TASK OBJECTIVE → Please give the records below back in full, exactly as shown.

Data records
== Segment start ==

Lemma without_receiver_plain s :
  (forall c, c ∈ ["("%char; "*"%char; ")"%char] -> lacks c s) -> without_receiver s = s.
Proof.
  induction s as [|c s IH]; [done|]. intros Hs. cbn. rewrite bool_decide_eq_false_2.
  - f_equal. apply IH. intros d Hd. by apply Hs, lacks_cons in Hd as [_ ?].
  - intros Hc. by apply Hs, lacks_cons in Hc as [? _].
Qed.

(** The logger of a method is named after the receiver's type and the method. *)
Lemma logger_of_method path pkg recv meth :
  lacks "."%char pkg -> lacks "/"%char pkg ->
  (forall c, c ∈ ["/"%char; "("%char; "*"%char; ")"%char] -> lacks c recv /\ lacks c meth) ->
  LoggerFromContext (Some (path ++ "/" ++ pkg ++ ".(*" ++ recv ++ ")." ++ meth)%string) = Some (recv ++ "." ++ meth)%string.
Proof.
  intros Hd Hs Hm. unfold LoggerFromContext. cbv zeta. change ("/" ++ ?r)%string with (String "/" r).
  destruct (Hm "/"%char ltac:(set_solver)) as [Hr1 Hm1].
  rewrite after_last_here.
  2: { repeat apply lacks_app; try done; unfold lacks; cbn; set_solver. }
  change (".(*" ++ ?r)%string with (String "." ("(*" ++ r)). change (default ?a (Some ?b)) with b. rewrite after_first_here by done.
  change (default ?a (Some ?b)) with b. f_equal.
  rewrite !without_receiver_app. rewrite (without_receiver_plain recv), (without_receiver_plain meth); [done|..]; intros c Hc; apply (Hm c); set_solver.
Qed.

== Segment end ==

PROBLEM SOLUTION →
Lemma without_receiver_plain s :
  (forall c, c ∈ ["("%char; "*"%char; ")"%char] -> lacks c s) -> without_receiver s = s.
Proof.
  induction s as [|c s IH]; [done|]. intros Hs. cbn. rewrite bool_decide_eq_false_2.
  - f_equal. apply IH. intros d Hd. by apply Hs, lacks_cons in Hd as [_ ?].
  - intros Hc. by apply Hs, lacks_cons in Hc as [? _].
Qed.

(** The logger of a method is named after the receiver's type and the method. *)
Lemma logger_of_method path pkg recv meth :
  lacks "."%char pkg -> lacks "/"%char pkg ->
  (forall c, c ∈ ["/"%char; "("%char; "*"%char; ")"%char] -> lacks c recv /\ lacks c meth) ->
  LoggerFromContext (Some (path ++ "/" ++ pkg ++ ".(*" ++ recv ++ ")." ++ meth)%string) = Some (recv ++ "." ++ meth)%string.
Proof.
  intros Hd Hs Hm. unfold LoggerFromContext. cbv zeta. change ("/" ++ ?r)%string with (String "/" r).
  destruct (Hm "/"%char ltac:(set_solver)) as [Hr1 Hm1].
  rewrite after_last_here.
  2: { repeat apply lacks_app; try done; unfold lacks; cbn; set_solver. }
  change (".(*" ++ ?r)%string with (String "." ("(*" ++ r)). change (default ?a (Some ?b)) with b. rewrite after_first_here by done.
  change (default ?a (Some ?b)) with b. f_equal.
  rewrite !without_receiver_app. rewrite (without_receiver_plain recv), (without_receiver_plain meth); [done|..]; intros c Hc; apply (Hm c); set_solver.
Qed.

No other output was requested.